Smoker’s brain stalls. Husband.
“I am serious, though,” Ace says. “I’d like to. If you’d have me.”
Still Smoker struggles with his words. He takes his cigars from his mouth and holds them between his fingers, lets his mouth open, but there’s no sound.
“Legally,” Ace fills in for him. “Again, who cares. Economically, who cares.”
Romantically. Smoker’s already admitted it to himself. Ace has told him as much, in his own way. He has never required an answer. Maybe he’s looking for one now.
If there was ever a time. It should be very simple: Yes.
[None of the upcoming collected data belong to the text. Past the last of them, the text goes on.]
(* ===== verification/Parser.v ===== *)
(** * The streaming parser (logging/parse.go)

    The parser's state machine, one definition per handler, and the [Parse] loop
    over the runes of the buffered text.  Every handler takes the parser (whose
    [current] field is the log the source passes as [&p.current]) and returns the
    updated parser, or the panic that a slice or an index out of range raises.
    The lemmas of this file hold for arbitrary bytes: the invariant of the
    positions, the absence of panics, and the number of logs returned. *)

From S2P Require Import Prelude GoString Log.

(** ** States *)

(** The constants of type [state]; [unnamedState n] is the [uint8] value [n] the
    constants do not name (17 and above). *)
Inductive state : Type :=
  | dateState
  | timeState
  | transitionLevelState
  | levelState
  | transitionThreadState
  | threadState
  | threadBracketState
  | threadNoBracketState
  | transitionClassState
  | classState
  | transitionCallTypeState
  | callTypeState
  | verifyCallTypeState
  | keyState
  | multiKeyState
  | valueState
  | errorState
  | unnamedState (n : Z).

#[global] Instance state_eq_dec : EqDecision state.
Proof. solve_decision. Defined.

(** The value of a state ([iota]). *)
Definition state_code (s : state) : Z :=
  match s with
  | dateState => 0
  | timeState => 1
  | transitionLevelState => 2
  | levelState => 3
  | transitionThreadState => 4
  | threadState => 5
  | threadBracketState => 6
  | threadNoBracketState => 7
  | transitionClassState => 8
  | classState => 9
  | transitionCallTypeState => 10
  | callTypeState => 11
  | verifyCallTypeState => 12
  | keyState => 13
  | multiKeyState => 14
  | valueState => 15
  | errorState => 16
  | unnamedState n => n
  end.

(** [p.state++] on a [uint8]. *)
Definition state_succ (s : state) : state :=
  match s with
  | dateState => timeState
  | timeState => transitionLevelState
  | transitionLevelState => levelState
  | levelState => transitionThreadState
  | transitionThreadState => threadState
  | threadState => threadBracketState
  | threadBracketState => threadNoBracketState
  | threadNoBracketState => transitionClassState
  | transitionClassState => classState
  | classState => transitionCallTypeState
  | transitionCallTypeState => callTypeState
  | callTypeState => verifyCallTypeState
  | verifyCallTypeState => keyState
  | keyState => multiKeyState
  | multiKeyState => valueState
  | valueState => errorState
  | errorState => unnamedState 17
  | unnamedState n => if n =? 255 then dateState else unnamedState (n + 1)
  end.

(** ** The parser *)

Record Parser : Type := mkParser {
  st : state;
  start : Z;
  end_ : Z;
  raw : gostring;
  current : Log
}.

#[global] Instance Parser_eq_dec : EqDecision Parser.
Proof. solve_decision. Defined.

Definition with_state s p := mkParser s (start p) (end_ p) (raw p) (current p).
Definition with_start i p := mkParser (st p) i (end_ p) (raw p) (current p).
Definition with_end i p := mkParser (st p) (start p) i (raw p) (current p).
Definition with_raw r p := mkParser (st p) (start p) (end_ p) r (current p).
Definition with_current l p := mkParser (st p) (start p) (end_ p) (raw p) l.

(** [p.start++], [p.end++] and [p.start = p.end]. *)
Definition incr_start p := with_start (start p + 1) p.
Definition incr_end p := with_end (end_ p + 1) p.
Definition start_at_end p := with_start (end_ p) p.

(** [p.raw[p.start:p.end]]. *)
Definition token (p : Parser) : go gostring := slice (raw p) (start p) (end_ p).

(** The header fields a handler can be given a pointer to. *)
Inductive header_field := FDate | FTime | FLevel | FThread | FClass.

Definition set_field (f : header_field) : gostring → Log → Log :=
  match f with
  | FDate => set_date
  | FTime => set_time
  | FLevel => set_Level
  | FThread => set_Thread
  | FClass => set_Class
  end.

Definition append_prop (pr : Property) (p : Parser) : Parser :=
  with_current (set_props (props (current p) ++ [pr]) (current p)) p.

(** [log.props[i] = f(log.props[i])], with Go's bounds check on the index. *)
Definition update_prop (i : Z) (f : Property → Property) (l : Log) : go Log :=
  if (0 <=? i) && (i <? len (props l))
  then Ret (set_props (alter f (Z.to_nat i) (props l)) l)
  else Panic IndexOutOfRange.

(** ** Handlers *)

Definition handleNextKey (p : Parser) (r : rune) : go Parser :=
  if r =? #" " then
    (* trim left spaces *)
    Ret (if start p =? end_ p then incr_end (incr_start p) else p)
  else if r =? #":" then
    k ← token p;
    Ret (start_at_end (incr_end (with_state valueState (append_prop (mkProperty k []) p))))
  else Ret (incr_end p).

Definition handleNextMultiKey (p : Parser) (r : rune) : go Parser :=
  if r =? #" " then
    (* clean first key *)
    k ← slice (raw p) (start p) (end_ p - 1);
    l ← update_prop (len (props (current p)) - 1) (λ _, mkProperty k []) (current p);
    Ret (with_state valueState (start_at_end (incr_end (with_current l p))))
  else
    (* char:char is legitimate *)
    Ret (incr_end (with_state valueState p)).

Definition consumeCurrent (p : Parser) : go Parser :=
  let i := len (props (current p)) - 1 in
  if i <? 0 then Ret p
  else
    v ← token p;
    l ← update_prop i (set_value v) (current p);
    Ret (with_current l p).

Definition consumeLog (p : Parser) : go Parser :=
  let i := len (props (current p)) - 1 in
  if (i <? 0) || match props (current p) !! Z.to_nat i with
                 | Some pr => nonempty (value pr)
                 | None => false
                 end
  then
    (* the rest is the message *)
    m ← token p;
    Ret (with_current (set_Message m (current p)) p)
  else
    v ← token p;
    l ← update_prop i (set_value v) (current p);
    Ret (with_current l p).

Definition handleNextValue (p : Parser) (r : rune) : go Parser :=
  if r =? #"," then
    p ← consumeCurrent p;
    Ret (start_at_end (incr_end (with_state keyState p)))
  else if r =? #":" then Ret (incr_end (with_state multiKeyState p))
  else if r =? #" " then
    Ret (incr_end (if start p =? end_ p then incr_start p else p))
  else Ret (incr_end p).

(** The boolean tells [next] to handle the rune again in the next state. *)
Definition handleTransition (p : Parser) (r : rune) : Parser * bool :=
  if (r =? #x09) || (r =? #" ") then (incr_end (incr_start p), false)
  else (with_state (state_succ (st p)) p, true).

Definition is_date_rune (r : rune) : bool :=
  ((#"0" <=? r) && (r <=? #"9")) || (r =? #":") || (r =? #",") || (r =? #".") || (r =? #"-").

Definition handleNextDate (f : header_field) (p : Parser) (r : rune) : go Parser :=
  if r =? #"[" then Ret (incr_end (incr_start p))
  else if is_date_rune r then Ret (incr_end p)
  else
    v ← token p;
    let p := with_current (set_field f v (current p)) p in
    Ret (with_state (state_succ (st p)) (start_at_end (incr_end p))).

Definition handleNextHeader (f : header_field) (p : Parser) (r : rune) : go Parser :=
  if r =? #"[" then Ret (incr_end (incr_start p))
  else if (r =? #x09) || (r =? #" ") || (r =? #"]") then
    v ← token p;
    let p := with_current (set_field f v (current p)) p in
    Ret (with_state (state_succ (st p)) (start_at_end (incr_end p)))
  else Ret (incr_end p).

Definition handleNextThreadBracket (p : Parser) (r : rune) : go Parser :=
  if (r =? #"]") || (r =? #x09) then
    v ← token p;
    let p := with_current (set_Thread v (current p)) p in
    Ret (with_state transitionClassState (start_at_end (incr_end p)))
  else Ret (incr_end p).

Definition handleNextThread (p : Parser) (r : rune) : go Parser :=
  if r =? #"[" then Ret (incr_end (incr_start (with_state threadBracketState p)))
  else handleNextHeader FThread (with_state threadNoBracketState p) r.

Definition handleNextCallType (p : Parser) (r : rune) : go Parser :=
  if r =? #":" then
    p ← consumeCurrent (append_prop (mkProperty (str "callType") []) p);
    Ret (with_state (state_succ (st p)) (start_at_end (incr_end p)))
  else Ret (incr_end p).

Definition verifyCallType (p : Parser) (r : rune) : go Parser :=
  if r =? #"," then
    (* was not callType *)
    l ← update_prop 0 (λ pr, mkProperty (value pr) (value pr)) (current p);
    handleNextValue (with_current l p) r
  else handleNextKey p r.

(** [p.next(log, r)]. The [default] case covers the transition states (and the
    states without a name); it recurses after moving to the following state. *)
Fixpoint next_fuel (fuel : nat) (p : Parser) (r : rune) : go Parser :=
  match st p with
  | dateState => handleNextDate FDate p r
  | timeState => handleNextDate FTime p r
  | levelState => handleNextHeader FLevel p r
  | threadState => handleNextThread p r
  | threadBracketState => handleNextThreadBracket p r
  | threadNoBracketState => handleNextHeader FThread p r
  | classState => handleNextHeader FClass p r
  | callTypeState => handleNextCallType p r
  | verifyCallTypeState => verifyCallType p r
  | keyState => handleNextKey p r
  | valueState => handleNextValue p r
  | multiKeyState => handleNextMultiKey p r
  | errorState => Ret p
  | _ =>
    let '(p', again) := handleTransition p r in
    if again then
      match fuel with
      | O => Panic OutOfFuel
      | S fuel => next_fuel fuel p' r
      end
    else Ret p'
  end.

(** A state is left by at most one transition, and the unnamed ones by at most
    239, so 256 levels of recursion are enough ([next_total]). *)
Definition next : Parser → rune → go Parser := next_fuel 256.
Arguments next : simpl never.

(** The body of the loop of [Parse]. *)
Definition parse_rune (acc : Parser * list Log) (ir : Z * rune) : go (Parser * list Log) :=
  let '(p, logs) := acc in
  let '(i, r) := ir in
  if r =? #x0a then
    p ← consumeLog p;
    let p := with_end (i + 1) (with_start (i + 1) p) in
    let p := with_state dateState p in
    Ret (with_current zeroLog p, logs ++ [current p])
  else
    p ← next p r;
    Ret (p, logs).

(** [p.Parse(chunk, logs)]. *)
Definition Parser_Parse (p : Parser) (chunk : gostring) (logs : list Log) :
    go (Parser * list Log) :=
  let p := with_raw (raw p ++ chunk) p in
  '(p, logs) ← foldM parse_rune (p, logs) (range (raw p));
  rest ← slice_from (raw p) (start p);
  Ret (with_end 0 (with_start 0 (with_raw rest p)), logs).

(** [p.Reset()]: note that the buffered text and the current log are kept. *)
Definition Parser_Reset (p : Parser) : Parser := with_end 0 (with_start 0 (with_state dateState p)).

Definition NewParser : Parser := Parser_Reset (mkParser dateState 0 0 [] zeroLog).

(** [Parse(raw)]. *)
Definition Parse (raw : gostring) : go (list Log) :=
  '(_, logs) ← Parser_Parse NewParser raw []; Ret logs.

(** ** The test cases of the repository *)

Module Tests.
Definition prop (k v : literal) : Property := mkProperty (str k) (str v).
Arguments prop (_ _)%_string_scope.
Definition tab : gostring := [x09].
Definition nl : gostring := [x0a].

Definition log1 : gostring :=
  str "2017-09-07 14:54:39,474" ++ tab ++ str "DEBUG" ++ tab ++ str "[pool-5-thread-6]" ++
  tab ++ str "control.RaptorHandler" ++ tab ++
  str "PublisherCreateRequest: flow: Publish, step: Attempt, operation: CreatePublisher, traceId: Publish:Rumor:012ae1a5" ++ nl.

Definition expected1 : Log :=
  mkLog (str "2017-09-07") (str "14:54:39,474") (str "DEBUG") (str "pool-5-thread-6")
    (str "control.RaptorHandler") []
    [prop "callType" "PublisherCreateRequest"; prop "flow" "Publish";
     prop "step" "Attempt"; prop "operation" "CreatePublisher";
     prop "traceId" "Publish:Rumor:012ae1a5"].

Definition log3 : gostring :=
  str "2017-04-19 18:01:11,437     INFO [Test worker]    core.InstrumentationListener" ++
  tab ++ str "i do not want to log anything special here" ++ nl.

Definition expected3 : Log :=
  mkLog (str "2017-04-19") (str "18:01:11,437") (str "INFO") (str "Test worker")
    (str "core.InstrumentationListener") (str "i do not want to log anything special here") [].

Definition log4 : gostring :=
  str "2017-04-19 18:01:11,437     INFO [Test worker]    core.InstrumentationListener" ++
  tab ++ str "only: one" ++ nl.

Definition log6 : gostring :=
  str "[2017-12-05T15:09:09.858] [WARN] main - flow: , operation: closePage, conId: connectionId: 1, url: https://10.1.6.113:6060/index.html?id=5NZM0okZ, timestamp: 1512515349858" ++ nl.

Definition expected6 : Log :=
  mkLog (str "2017-12-05") (str "15:09:09.858") (str "WARN") (str "main") (str "-") []
    [mkProperty (str "flow") []; prop "operation" "closePage"; prop "connectionId" "1";
     prop "url" "https://10.1.6.113:6060/index.html?id=5NZM0okZ";
     prop "timestamp" "1512515349858"].

Example parse_1_3 : Parse (log1 ++ log3) = Ret [expected1; expected3].
Proof. vm_compute. reflexivity. Qed.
They’ve never, after all this time, talked about love directly. Their words are always a game—or it’s shown. Smoker doesn’t really doubt Ace is serious, and gods, that scares him. Ace has always been an ethereal thing in more ways than one; his element, his fleeting presence. Sitting on this bright terrace, Ace within reach with his idea, the world seems not dreamlike, but hyperreal.
The conclusion they’ve come to necessitates confirming or denying, verbally. The words of it all matter too. That Ace is asking. That Smoker needs to respond. That his answer is yes.
When he looks at Ace, finally, the kid has a soft expression.
“Five years, old man,” he murmurs. “Why not?”